Tahun lalu, cryptocurrency mencapai “titik kritis”, menurut laporan Global State of Crypto Gemini tahun 2022, “berkembang dari apa yang dianggap banyak orang sebagai investasi khusus menjadi kelas aset yang mapan.”
Menurut laporan tersebut, 41% pemilik crypto yang disurvei secara global membeli crypto untuk pertama kalinya pada tahun 2021, termasuk lebih dari setengah pemilik crypto di Brasil sebesar 51%, Hong Kong sebesar 51% dan India sebesar 54%.
Studi tersebut, berdasarkan survei terhadap 30.000 orang dewasa di 20 negara di enam benua, juga menegaskan bahwa inflasi dan devaluasi mata uang adalah pendorong kuat adopsi kripto, terutama di negara-negara pasar berkembang (EM):
“Responden di negara-negara yang telah mengalami 50% atau lebih devaluasi mata uang mereka terhadap USD selama 10 tahun terakhir lebih dari 5 kali lebih mungkin untuk mengatakan bahwa mereka berencana untuk membeli crypto di tahun mendatang daripada di negara-negara yang mengalami kurang dari 50% devaluasi mata uang.”
Mata uang Brasil, yang asli, mengalami devaluasi 218% — menunjukkan inflasi tinggi — terhadap dolar Amerika Serikat antara tahun 2011 dan 2021, dan 45% orang Brasil yang disurvei oleh Gemini mengatakan bahwa mereka berencana untuk membeli crypto di tahun mendatang.
Mata uang Afrika Selatan, rand, mencatat devaluasi 103% dalam dekade terakhir — nomor dua setelah Brasil di antara 20 negara dalam survei — dan 32% orang Afrika Selatan diharapkan menjadi pemilik kripto di tahun depan. Devaluasi tertinggi ketiga dan keempat, atau inflasi, negara-negara, Meksiko dan India, menunjukkan pola yang sama.
Sebagai perbandingan, mata uang Hong Kong dan Inggris tidak mengalami devaluasi sama sekali terhadap dolar AS selama 10 tahun terakhir. Sementara itu, relatif sedikit yang disurvei di negara-negara tersebut, masing-masing 5% dan 8%, menyatakan minat untuk membeli kripto.

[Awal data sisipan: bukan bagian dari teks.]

(** [JSON.parse(s)]; [None] is the SyntaxError, and the answer on a
    document outside the fragment. *)
Definition parse (s : string) : option json :=
  match parse_value (S (String.length s)) s with
  | Some (v, r) =>
      match skip_ws r with
      | EmptyString => Some v
      | String _ _ => None
      end
  | None => None
  end.

(** *** Values that [JSON.parse] can yield: no object has two properties
    of the same name, and an integer is at most [2^53] in absolute value *)

Definition distinct_keys (l : list (string * json)) : bool :=
  bool_decide (NoDup (map fst l)).

Definition readable (n : number) : bool :=
  match n with
  | Int z => Z.abs z <=? max_exact
  | Inf _ => true
  end.

Fixpoint wf (v : json) : bool :=
  match v with
  | JNum n => readable n
  | JArr l => forallb wf l
  | JObj l => distinct_keys l && forallb (fun kv => wf (snd kv)) l
  | _ => true
  end.

(** *** Values without a number that is not finite *)

Fixpoint finite (v : json) : bool :=
  match v with
  | JNum (Inf _) => false
  | JArr l => forallb finite l
  | JObj l => forallb (fun kv => finite (snd kv)) l
  | _ => true
  end.

(** *** Values that [JSON.stringify] prints and [JSON.parse] reads back:
    those of [wf] that are [finite] *)

Fixpoint exact (v : json) : bool :=
  match v with
  | JNum (Int z) => Z.abs z <=? max_exact
  | JNum (Inf _) => false
  | JArr l => forallb exact l
  | JObj l => distinct_keys l && forallb (fun kv => exact (snd kv)) l
  | _ => true
  end.

(** Fuel that lets [parse_value] read back the text of [v]. *)
Fixpoint need (v : json) : nat :=
  match v with
  | JArr l => S (list_sum (map (fun x => S (need x)) l))
  | JObj l => S (list_sum (map (fun kv => S (need (snd kv))) l))
  | _ => 1
  end.

End Json.

(** ** [Buffer.from(s, 'base64')]

    Node decodes leniently: a character outside both base64 alphabets is
    skipped, the first [=] ends the input, and an incomplete last group
    gives the bytes its sextets cover. *)

Module Base64.

Definition unbase64 (c : ascii) : option N :=
  let n := N_of_ascii c in
  (if (65 <=? n) && (n <=? 90) then Some (n - 65)
   else if (97 <=? n) && (n <=? 122) then Some (n - 71)
   else if (48 <=? n) && (n <=? 57) then Some (n + 4)
   else if (n =? 43) || (n =? 45) then Some 62
   else if (n =? 47) || (n =? 95) then Some 63
   else None)%N.

Fixpoint sextets (s : string) : list N :=
  match s with
  | EmptyString => []
  | String c rest =>
      if (N_of_ascii c =? 61)%N then []
      else match unbase64 c with
           | Some v => v :: sextets rest
           | None => sextets rest
           end
  end.

Definition to_byte (n : N) : byte :=
  match Byte.of_N (n mod 256) with
  | Some b => b
  | None => x00
  end.

Fixpoint bytes_of (l : list N) : list byte :=
  match l with
  | a :: b :: c :: d :: rest =>
      to_byte (a * 4 + b / 16)
      :: to_byte ((b mod 16) * 16 + c / 4)
      :: to_byte ((c mod 4) * 64 + d)
      :: bytes_of rest
  | [a; b; c] =>
      [to_byte (a * 4 + b / 16); to_byte ((b mod 16) * 16 + c / 4)]
  | [a; b] => [to_byte (a * 4 + b / 16)]
  | _ => []
  end%N.

Definition decode (s : string) : list byte := bytes_of (sextets s).

End Base64.

(** ** The file system *)

Inductive node : Type :=
| Dir
| File (data : list byte).

Record FS : Type := {
  nodes : gmap string node;
  (** the paths on which [writeFileSync] throws (missing directory,
      permissions, full disk) *)
  failing : gset string
}.

(** The outcome of a call that may throw. *)
Inductive outcome (A : Type) : Type :=
| Ok (a : A)
| Throw.
Arguments Ok {A} a.
Arguments Throw {A}.

(** What [fs.readFile] does with its callback. *)
Inductive read_result : Type :=
| ReadThrows
| ReadError
| ReadData (data : list byte).

Module Fs.

Definition existsSync (fs : FS) (p : string) : bool :=
  match nodes fs !! p with Some _ => true | None => false end.

(** [fs.statSync(p).isDirectory()] on an existing path. *)
Definition isDirectory (fs : FS) (p : string) : bool :=
  match nodes fs !! p with Some Dir => true | _ => false end.

Definition readFileSync (fs : FS) (p : string) : outcome (list byte) :=
  match nodes fs !! p with
  | Some (File data) => Ok data
  | _ => Throw
  end.

Definition writeFileSync (fs : FS) (p : string) (data : list byte)
  : outcome FS :=
  if bool_decide (p ∈ failing fs) then Throw
  else match nodes fs !! p with
       | Some Dir => Throw
       | _ => Ok {| nodes := <[p := File data]> (nodes fs);
                    failing := failing fs |}
       end.

(** A path with a NUL character is refused before any access. *)
Fixpoint has_nul (p : string) : bool :=
  match p with
  | EmptyString => false
  | String c rest => (N_of_ascii c =? 0)%N || has_nul rest
  end.

(** [fs.readFile(p, 'utf8', callback)]: the call throws at once on a path
    with a NUL character; otherwise the callback receives an error or the
    contents. *)
Definition readFile (fs : FS) (p : string) : read_result :=
  if has_nul p then ReadThrows
  else match nodes fs !! p with
       | Some (File data) => ReadData data
       | _ => ReadError
       end.

(** The bytes of a text written with the default encoding, and the text
    of bytes read with ['utf8']. UTF-8 has one byte, of the same number,
    for a code unit below 128, and there the two functions are exact. For
    a code unit from 128 to 255 a real disk holds two bytes; a file of the
    model then holds the code units of its text, one each, so that what is
    written is read back as on a real disk. *)
Definition encode (s : string) : list byte := list_byte_of_string s.
Definition decode (b : list byte) : string := string_of_list_byte b.

End Fs.

(** ** The server state *)

(** [__dirname] and [process.cwd()]. *)
Record Config : Type := {
  dirname : string;
  cwd : string
}.

Definition publicDir (cfg : Config) : string := Path.join [dirname cfg; "public"].
Definition dataDir (cfg : Config) : string := Path.join [dirname cfg; "data"].

Record session : Type := { timestamp : Z }.

(** [sessions] and [localesCache] are object literals, so a key they do
    not own is looked up in [Object.prototype]. Its members are the eleven
    built-in functions below and the accessor [__proto__], which answers
    [Object.prototype] itself. The server can store one thing there, a
    [timestamp] property, on a member function or on the prototype. *)
Record ObjectPrototype : Type := {
  proto_timestamp : option Z;
  member_timestamp : gmap string Z
}.

Definition member_functions : list string :=
  [ "constructor"; "__defineGetter__"; "__defineSetter__"; "hasOwnProperty";
    "__lookupGetter__"; "__lookupSetter__"; "isPrototypeOf";
    "propertyIsEnumerable"; "toString"; "valueOf"; "toLocaleString" ].

(** What an expression of the server can evaluate to besides JSON data. *)
Inductive jsval : Type :=
| VJson (j : json)
| VMember (name : string)
| VObjectPrototype.

(** The value of [o[k]] for an object literal [o] without own property [k]. *)
Definition inherited (op : ObjectPrototype) (k : string) : option jsval :=
  if bool_decide (k ∈ member_functions) then Some (VMember k)
  else if String.eqb k "__proto__" then Some VObjectPrototype
  else if String.eqb k "timestamp"
       then match proto_timestamp op with
            | Some t => Some (VJson (JNum (Int t)))
            | None => None
            end
  else None.

Definition truthy_val (v : jsval) : bool :=
  match v with
  | VJson j => Json.truthy j
  | VMember _ | VObjectPrototype => true
  end.

Record State : Type := {
  faqs : list json;
  gallery : list json;
  localesCache : gmap string json;
  sessions : gmap string session;
  objectPrototype : ObjectPrototype;
  disk : FS
}.

Definition set_faqs (l : list json) (st : State) : State :=
  {| faqs := l; gallery := gallery st; localesCache := localesCache st;
     sessions := sessions st; objectPrototype := objectPrototype st;
     disk := disk st |}.
Definition set_gallery (l : list json) (st : State) : State :=
  {| faqs := faqs st; gallery := l; localesCache := localesCache st;
     sessions := sessions st; objectPrototype := objectPrototype st;
     disk := disk st |}.
Definition set_localesCache (c : gmap string json) (st : State) : State :=
  {| faqs := faqs st; gallery := gallery st; localesCache := c;
     sessions := sessions st; objectPrototype := objectPrototype st;
     disk := disk st |}.
Definition set_sessions (s : gmap string session) (st : State) : State :=
  {| faqs := faqs st; gallery := gallery st; localesCache := localesCache st;
     sessions := s; objectPrototype := objectPrototype st; disk := disk st |}.
Definition set_objectPrototype (op : ObjectPrototype) (st : State) : State :=
  {| faqs := faqs st; gallery := gallery st; localesCache := localesCache st;
     sessions := sessions st; objectPrototype := op; disk := disk st |}.
Definition set_disk (fs : FS) (st : State) : State :=
  {| faqs := faqs st; gallery := gallery st; localesCache := localesCache st;
     sessions := sessions st; objectPrototype := objectPrototype st;
     disk := fs |}.

(** ** Computations on the state that may throw *)

Definition M (A : Type) : Type := State -> State * outcome A.

Definition ret {A} (a : A) : M A := fun st => (st, Ok a).
Definition bind {A B} (m : M A) (k : A -> M B) : M B :=
  fun st => match m st with
            | (st', Ok a) => k a st'
            | (st', Throw) => (st', Throw)
            end.
Definition lift {A} (o : outcome A) : M A := fun st => (st, o).
Definition gets {A} (f : State -> A) : M A := fun st => (st, Ok (f st)).
Definition modify (f : State -> State) : M unit := fun st => (f st, Ok tt).
(** [try { m } catch (e) { handler }]; the state reached by the time of
    the throw is kept. *)
Definition try_catch {A} (m : M A) (handler : M A) : M A :=
  fun st => match m st with
            | (st', Throw) => handler st'
            | r => r
            end.

Declare Scope server_scope.
Delimit Scope server_scope with server.
Notation "x <- m ;; k" := (bind m (fun x => k))
  (at level 100, m at next level, right associativity) : server_scope.
Notation "m ;;; k" := (bind m (fun _ => k))
  (at level 100, right associativity) : server_scope.

(** ** Responses *)

Inductive response : Type :=
| SendJson (status : Z) (v : jsval)
    (** [sendJson(res, status, v)]: JSON with the cross-origin headers *)
| SendFile (contentType : string) (data : list byte)
    (** status 200 with the contents of a file *)
| SendText (status : Z) (text : string)
    (** a plain-text answer *)
| Preflight.
    (** status 204 with the cross-origin headers and no body *)

Definition sendJson (status : Z) (j : json) : response := SendJson status (VJson j).

Definition error_body (msg : string) : json := JObj [("error", JStr msg)].

(** ** Property access and coercions on JSON data *)

(** [v[k]] for the keys the server reads ([question], [answer], [lang],
    [username], [password], [before], [after], [title], [description],
    [chat_no_answer]), none of which a prototype provides: a TypeError on
    [null], the own property of an object, [undefined] otherwise. *)
Definition field (v : json) (k : string) : outcome (option json) :=
  match v with
  | JNull => Throw
  | JObj fields => Ok (Json.assoc k fields)
  | _ => Ok None
  end.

Kesimpulan apa yang bisa ditarik dari ini? Noah Perlman, chief operating officer di Gemini, melihat kasus penggunaan crypto yang berbeda, seringkali tergantung di mana seseorang tinggal. Dia memberi tahu Cointelegraph:
“Di negara-negara di mana mata uang lokal telah didevaluasi terhadap dolar, crypto dipandang sebagai investasi yang 'harus dimiliki', sedangkan di negara maju sebagian besar masih dipandang sebagai 'menyenangkan untuk dimiliki.'”
Sumber: Gemini
Kripto sebagai pengganti mata uang
Winston Ma, mantan direktur pelaksana dan kepala Amerika Utara di China Investment Corporation dan sekarang asisten profesor di Fakultas Hukum Universitas New York, membuat perbedaan utama antara aset yang berfungsi sebagai lindung nilai inflasi dan aset yang digunakan sebagai pengganti mata uang.

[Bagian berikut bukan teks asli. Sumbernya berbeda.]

(** X25. The key of the user goes before the key of the server: when the
    handlers load a non-empty key for the user, the replies of
    [generateRecipes] and [generateSingleRecipe] are the same whatever
    [GEMINI_API_KEY] and [GROK_API_KEY] are, set or not. *)
Theorem recipe_request_uses_user_key
        (L : NodeCrypto) (env g1 k1 g2 k2 : option string) (Recipe : Type)
        (answer : list string -> Js.value -> AiHelper.AIConfig -> nat -> completion Recipe)
        (db : Users) (id : string) (body : RecipeEndpoints.RecipeBody)
        (u : User) (key : string) :
  db !! id = Some u →
  RecipeController.userApiKey L env u = Return (Some key) →
  key ≠ EmptyString →
  RecipeEndpoints.generateRecipes L env g1 k1 Recipe answer db id body
  = RecipeEndpoints.generateRecipes L env g2 k2 Recipe answer db id body
  ∧ RecipeEndpoints.generateSingleRecipe L env g1 k1 Recipe answer db id body
    = RecipeEndpoints.generateSingleRecipe L env g2 k2 Recipe answer db id body.
Proof.
  intros Hu Hkey Hne.
  assert (Hcfg : ∀ dg dk p m,
             AiHelper.getAIConfig dg dk (Some key) p m
             = Return (AiHelper.Build_AIConfig key p m)).
  { intros dg dk p m. unfold AiHelper.getAIConfig.
    apply String.eqb_neq in Hne. rewrite Hne. cbn. now rewrite Hne. }
  assert (Hone : ∀ dg dk ing mode p m i,
             RecipeEndpoints.generateRecipe dg dk Recipe answer ing mode (Some key) p m i
             = RecipeEndpoints.generateRecipe None None Recipe answer ing mode
                 (Some key) p m i).
  { intros. unfold RecipeEndpoints.generateRecipe. now rewrite !Hcfg. }
  assert (Hloop : ∀ dg dk ing mode p m todo i acc,
             RecipeEndpoints.generate_from dg dk Recipe answer ing mode (Some key) p m
               todo i acc
             = RecipeEndpoints.generate_from None None Recipe answer ing mode (Some key)
                 p m todo i acc).
  { intros dg dk ing mode p m todo.
    induction todo as [|todo IH]; intros i acc; [reflexivity|].
    cbn [RecipeEndpoints.generate_from]. rewrite Hone.
    destruct (RecipeEndpoints.generateRecipe None None _ _ _ _ _ _ _ _); [apply IH|reflexivity]. }
  unfold RecipeEndpoints.generateRecipes, RecipeEndpoints.generateSingleRecipe,
    RecipeEndpoints.generateMultipleRecipes.
  rewrite Hu, Hkey.
  destruct (RecipeEndpoints.ingredients body) as [[|item items]|];
    try (split; reflexivity).
  split.
  - destruct (match RecipeEndpoints.mode body with
              | Js.Undefined => Js.Str "cook_now" | v => v end) as [| |c|mode];
      try reflexivity.
    destruct (negb _); [reflexivity|].
    now rewrite (Hloop g1 k1), (Hloop g2 k2).
  - now rewrite (Hone g1 k1), (Hone g2 k2).
Qed.

Lemma recipe_request_uses_user_key_witness :
  let body := RecipeEndpoints.Build_RecipeBody (Some ["rice"]) Js.Undefined (Some 2%Z) in
  RecipeEndpoints.generateRecipes ToyCrypto.lib ToyCrypto.secret (Some "server-key") None
    string Scenario_answer Scenario.users "u3" body
  = RecipeEndpoints.generateRecipes ToyCrypto.lib ToyCrypto.secret None None
      string Scenario_answer Scenario.users "u3" body
  ∧ RecipeEndpoints.generateSingleRecipe ToyCrypto.lib ToyCrypto.secret (Some "server-key")
      None string Scenario_answer Scenario.users "u3" body
    = RecipeEndpoints.generateSingleRecipe ToyCrypto.lib ToyCrypto.secret None None
        string Scenario_answer Scenario.users "u3" body.
Proof.
  cbv zeta.
  apply (recipe_request_uses_user_key
           ToyCrypto.lib ToyCrypto.secret (Some "server-key") None None None string
           Scenario_answer Scenario.users "u3" _ Scenario.configured "sk-1").
  - vm_compute. reflexivity.
  - vm_compute. reflexivity.
  - discriminate.
Defined.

Cryptocurrency seperti Bitcoin (BTC ) belum mencapai status "lindung nilai inflasi", tidak seperti emas, dalam pandangannya. Pada tahun 2022, mereka berperilaku lebih seperti saham pertumbuhan. “Bitcoin berkorelasi lebih erat dengan indeks S&P 500 — dan Eter ke NASDAQ — daripada emas, yang secara tradisional dipandang sebagai aset lindung nilai inflasi,” katanya kepada Cointelegraph. Namun, ada hal yang berbeda di beberapa bagian negara berkembang:
“Di pasar negara berkembang seperti Brasil, India, dan Meksiko yang berjuang melawan inflasi, inflasi mungkin menjadi pendorong utama adopsi cryptocurrency sebagai ‘pengganti mata uang.’”

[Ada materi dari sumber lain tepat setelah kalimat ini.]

(** C2: the first successful access to a genotype moves the record from
    raw to parsed for good and discards the cached FORMAT string; the raw
    genotype-columns string is kept as it was.  From then on the default
    serialization resynthesizes the genotype columns from the parsed
    genotypes, one per declared sample in header order, whereas a request
    for the cached string is answered with the raw string that was kept. *)
Theorem C2_first_genotype_access self s g self' :
  gts self = None → genotype s self = (Ok g, self') →
  (∃ parsed, gts self' = Some parsed ∧ parsed ≠ ∅ ∧ parsed !! s = Some g
     ∧ get_gt_string false self'
       = (rmap (λ cols, Some (join TAB cols))
            (columns_from_genotypes parsed (active_format_list self')
               (sample_list self')), self'))
  ∧ format_string self' = None
  ∧ (∃ raw, gts_string self = Some raw ∧ gts_string self' = Some raw
       ∧ get_gt_string true self' = (Ok (Some raw), self'))
  ∧ (∀ s2, (genotype s2 self').2 = self').
Proof.
  intros Hg Hs.
  destruct (genotype_raw_Ok _ _ _ _ Hg Hs)
    as (f & raw & parsed & Hf & Hr & Hp & Hl & ->).
  assert (parsed ≠ ∅) as Hne.
  { eapply parse_genotypes_from_nonempty; [exact Hp|]. left.
    apply split_nonempty. }
  repeat split.
  - exists parsed. repeat split; try done.
    by apply get_gt_string_resynthesized.
  - exists raw. repeat split; try done.
    rewrite get_gt_string_cached. simpl. by rewrite Hr.
  - intros s2. by rewrite (genotype_parsed _ parsed).
Qed.

(** C3: what the code does for a declared sample that has no column.  The
    parse walks the columns that are there, so such a sample (its name not
    borne by an earlier sample) gets no genotype, missing-call or other:
    the mapping has no entry for it, and asking for its genotype ends in
    [exit(1)] on the unknown name (or in the error of the parse). *)
Theorem C3_sample_without_column self s j f raw :
  gts self = None → format_string self = Some f → gts_string self = Some raw →
  sample_list self !! j = Some s →
  (length (split tab raw) ≤ j)%nat →
  (∀ i, (i < length (split tab raw))%nat → sample_list self !! i ≠ Some s) →
  (∀ parsed, _parse_genotypes self (split ":" f) (split tab raw) = Ok parsed →
             parsed !! s = None)
  ∧ (genotype s self).1
    = match _parse_genotypes self (split ":" f) (split tab raw) with
      | Ok _ => Err (SystemExit 1 (msg_sample s))
      | Err e => Err e
      end.
Proof.
  intros Hg Hf Hr Hj Hlen Hfresh.
  assert (∀ parsed,
            _parse_genotypes self (split ":" f) (split tab raw) = Ok parsed →
            parsed !! s = None) as Hnone.
  { intros parsed Hp. destruct (parsed !! s) as [g|] eqn:Hl; [|done].
    exfalso. unfold _parse_genotypes in Hp.
    destruct (parse_genotypes_from_dom _ _ _ _ _ _ Hp s)
      as [Hin|(i & Hi & Hlook)]; [by eexists| |].
    - rewrite lookup_empty in Hin. by destruct Hin.
    - apply (Hfresh i); [lia|done]. }
  split; [done|].
  rewrite (genotype_raw self s f raw) by done.
  destruct (_parse_genotypes self (split ":" f) (split tab raw))
    as [parsed|e] eqn:Hp; [|done].
  simpl. by rewrite (Hnone parsed).
Qed.

End Genotypes.

(** ** The FORMAT string *)

Section FormatString.
Context {G : Type} `{GenotypeClass G}.
Implicit Types (self : Variant G).
Import PyStr.

(** When every tag of a FORMAT column is declared, the declared ids
    filtered to the tags of the column, joined and split again, are the
    tags of the column. *)
Lemma resynthesized_tags (fl : list FormatField) raw t :
  Forall (λ w, w ∈ format_id <$> fl) (split ":" raw) →
  t ∈ split ":" raw
  ↔ t ∈ split ":"
        (join ":" (filter (λ w, w ∈ (list_to_set (split ":" raw) : gset string))
                     (format_id <$> fl))).
Proof.
  intros Hdecl.
  set (L := filter (λ w, w ∈ (list_to_set (split ":" raw) : gset string))
              (format_id <$> fl)).
  assert (∀ w, w ∈ L ↔ w ∈ split ":" raw) as HL.
  { intros w. unfold L. rewrite list_elem_of_filter, elem_of_list_to_set.
    rewrite Forall_forall in Hdecl.
    split; [by intros [? ?]|]. intros Hw. split; [done|by apply Hdecl]. }
  rewrite split_join; [by rewrite HL| |].
  - destruct (split_cons_inv ":" raw) as (w & ws & Hw).
    assert (w ∈ L) as Hin by (apply HL; rewrite Hw; apply list_elem_of_here).
    intros HLnil. rewrite HLnil in Hin. by apply not_elem_of_nil in Hin.
  - apply Forall_forall. intros w Hw%HL.
    pose proof (split_pieces_no_sep ":" raw) as Hp.
    rewrite Forall_forall in Hp. by apply Hp.
Qed.

(** C8: while the FORMAT string is still cached it is returned verbatim;
    after the first successful genotype access it is gone and the FORMAT
    string is the [:]-join of the declared ids that are active, in declared
    order; with the active set still that of the raw column, the two
    strings have the same tags when every tag of the raw column is
    declared in the header. *)
Theorem C8_get_format_string self :
  (∀ raw, format_string self = Some raw → get_format_string self = raw)
  ∧ (∀ s g self' raw,
       gts self = None → format_string self = Some raw →
       genotype s self = (Ok g, self') →
       format_string self' = None
       ∧ active_formats self' = active_formats self
       ∧ get_format_string self'
         = join ":" (filter (λ t, t ∈ active_formats self)
                       (format_id <$> format_list self))
       ∧ (active_formats self = list_to_set (split ":" raw) →
          Forall (λ t, t ∈ format_id <$> format_list self) (split ":" raw) →
          ∀ t, t ∈ split ":" raw ↔ t ∈ split ":" (get_format_string self'))).
Proof.
  split.
  - intros raw Hraw. unfold get_format_string. by rewrite Hraw.
  - intros s g self' raw Hg Hraw Hs.
    destruct (genotype_raw_Ok _ _ _ _ Hg Hs)
      as (f & r & parsed & Hf & Hr & Hp & Hl & ->).
    assert (get_format_string
              (with_format_string None (with_gts (Some parsed) self))
            = join ":" (filter (λ t, t ∈ active_formats self)
                          (format_id <$> format_list self))) as Hfs.
    { unfold get_format_string; simpl. by rewrite active_ids_in_order_filter. }
    split; [done|]. split; [done|]. split; [done|].
    intros Hact Hdecl t. rewrite Hfs, Hact. by apply resynthesized_tags.
Qed.

End FormatString.

(** ** The full line *)

Section FullLine.
Context {G : Type} `{GenotypeClass G}.
Implicit Types (v : Variant G) (var_list : list string) (vcf : Vcf.t).
Import PyStr.

Lemma join_cons_nonempty sep x l :
  l ≠ [] → join sep (x :: l) = x ++ sep ++ join sep l.
Proof. by destruct l. Qed.

(** Joining with the tail already joined is joining the whole, when the
    tail is not empty. *)
Lemma join_tail_joined sep l tail :
  tail ≠ [] → join sep (l ++ [join sep tail])%list = join sep (l ++ tail)%list.
Proof.
  intros Ht. induction l as [|x l IH]; [done|].
  change ((x :: l) ++ ?t)%list with (x :: (l ++ t))%list.
  rewrite !join_cons_nonempty, IH; [done| |].
  - by destruct l, tail.
  - by destruct l.
Qed.

(** The line of a record that is still as [__init__] built it. *)
Lemma get_var_string_built c0 c2 c3 c4 c5 c6 c7 c8 p gt vcf b :
  get_var_string b (built (G:=G) c0 c2 c3 c4 c5 c6 c7 c8 p gt vcf)
  = (Ok (join TAB ([c0; str_int p; c2; c3; c4; c5; c6;
                    info_string_spec (parse_info c7) (Vcf.info_list vcf);
                    c8] ++ [join TAB gt])%list),
     built c0 c2 c3 c4 c5 c6 c7 c8 p gt vcf).
Proof.
  unfold get_var_string. unfold bind at 1. unfold get at 1. cbn beta iota.
  rewrite (bool_decide_eq_false_2 (format_string _ = None)) by done.
  rewrite andb_false_r. cbn [negb].
  unfold bind at 1. rewrite get_gt_string_raw by done.
  simpl. by rewrite get_info_string_spec.
Qed.

(** C1: for a line of ten columns or more (so with a genotype column),
    whose position column is the decimal text of the integer it parses to
    and whose INFO column is the INFO string of the record built from it,
    the line serialized right after construction is the input line, byte
    for byte: the other fixed columns, the FORMAT column and the genotype
    columns come back as they were read, and the record is unchanged. *)
Theorem C1_round_trip var_list vcf v b :
  __init__ var_list vcf = Ok v →
  (10 ≤ length var_list)%nat →
  var_list !! 1 = Some (str_int (pos v)) →
  var_list !! 7 = Some (get_info_string v) →
  get_var_string b v = (Ok (join TAB var_list), v).
Proof.
  intros (c0&c1&c2&c3&c4&c5&c6&c7&c8&gt&p&->&Hp&->)%init_Ok_inv Hlen Hpos Hinfo.
  change (Some c1 = Some (str_int p)) in Hpos.
  change (Some c7 = Some (get_info_string
                            (built (G:=G) c0 c2 c3 c4 c5 c6 c7 c8 p gt vcf)))
    in Hinfo.
  injection Hpos as ->. injection Hinfo as Hinfo.
  rewrite get_info_string_spec in Hinfo.
  change (c7 = info_string_spec (parse_info c7) (Vcf.info_list vcf)) in Hinfo.
  rewrite get_var_string_built, <- Hinfo. f_equal. f_equal.
  apply join_tail_joined. destruct gt; [simpl in Hlen; lia|done].
Qed.

(** A line in the serializer's own form comes back byte for byte: the
    position in decimal, the INFO column as in [info_normal_form], a FORMAT
    column and at least one genotype column. *)
Corollary round_trip_normal_form c0 c2 c3 c4 c5 c6 c8 g0 gt p used vcf b :
  int (str_int p) = Some p →
  NoDup (info_id <$> Vcf.info_list vcf) →
  used.*1 `sublist_of` Vcf.info_list vcf → used ≠ [] →
  Forall (λ e, clean (info_id e.1) ∧ clean e.2) used →
  let var_list :=
    c0 :: str_int p :: c2 :: c3 :: c4 :: c5 :: c6
       :: join ";" (info_text <$> used) :: c8 :: g0 :: gt in
  ∃ v : Variant G,
    __init__ var_list vcf = Ok v
    ∧ get_var_string b v = (Ok (join TAB var_list), v).
Proof.
  intros Hp Hnd Hsub Hne Hclean var_list.
  assert (__init__ var_list vcf
          = Ok (built (G:=G) c0 c2 c3 c4 c5 c6
                  (join ";" (info_text <$> used)) c8 p (g0 :: gt) vcf)) as Hv
    by (unfold var_list; by apply init_nine).
  eexists. split; [exact Hv|].
  rewrite get_var_string_built, info_normal_form by done.
  reflexivity.
Qed.

End FullLine.

(** ** The theorems at the worked records *)

Section Checks.
Import PyStr Records.

Example init_record1 : __init__ SpecExample.var_list SpecExample.vcf = Ok record1.
Proof. reflexivity. Qed.

Example init_record_short :
  __init__ var_list_short SpecExample.vcf = Ok record_short.
Proof. reflexivity. Qed.

Example init_record_unknown_tag :
  __init__ var_list_unknown_tag SpecExample.vcf = Ok record_unknown_tag.
Proof. reflexivity. Qed.

Example get_info_AF : (get_info "AF" record1).1 = Ok (PStr "0.5").
Proof. vm_compute. reflexivity. Qed.

Example get_info_string_record1 : get_info_string record1 = "AF=0.5;DB".
Proof. vm_compute. reflexivity. Qed.

Example genotype_S1 : (genotype "S1" record1).1 = Ok g1.
Proof. vm_compute. reflexivity. Qed.

Example get_var_string_record1 :
  (get_var_string false record1).1 = Ok SpecExample.line.
Proof. vm_compute. reflexivity. Qed.

(** A position written [007] is read as 7 and written back as [7]. *)
Example position_not_canonical :
  rmap (λ v : Variant SpecGenotype.t, (get_var_string false v).1)
    (__init__ ["chr1"; "007"; "rs1"; "A"; "G"; "50"; "PASS"; "DB"; "GT"; "0/1"]
       SpecExample.vcf)
  = Ok (Ok (join TAB ["chr1"; "7"; "rs1"; "A"; "G"; "50"; "PASS"; "DB"; "GT"; "0/1"])).
Proof. vm_compute. reflexivity. Qed.

Lemma C1_round_trip_witness :
  __init__ SpecExample.var_list SpecExample.vcf = Ok record1
  ∧ get_var_string false record1 = (Ok (join TAB SpecExample.var_list), record1).
Proof.
  split; [reflexivity|].
  apply (C1_round_trip SpecExample.var_list SpecExample.vcf record1 false).
  - reflexivity.
  - simpl. lia.
  - vm_compute. reflexivity.
  - vm_compute. reflexivity.
Defined.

“Tidak dapat disangkal bahwa di masa-masa awal dan sekarang adopsi masih didorong oleh negara-negara di mana stabilitas mata uang dan/atau akses ke layanan perbankan yang layak menjadi masalah,” Justin d'Anethan, direktur penjualan institusional di Amber Group — seorang Singapura- perusahaan aset digital berbasis — memberi tahu Cointelegraph. Sederhananya, negara-negara berkembang lebih tertarik pada alternatif untuk mata uang fiat yang mudah direndahkan, katanya, menambahkan:
“Atas dasar gagasan USD, aliran yang lebih besar mungkin masih berasal dari institusi dan negara yang lebih maju, tetapi jumlah pengguna sebenarnya yang terus bertambah mungkin akan datang dari tempat-tempat seperti Lebanon, Turki, Venezuela, dan Indonesia, antara lain.”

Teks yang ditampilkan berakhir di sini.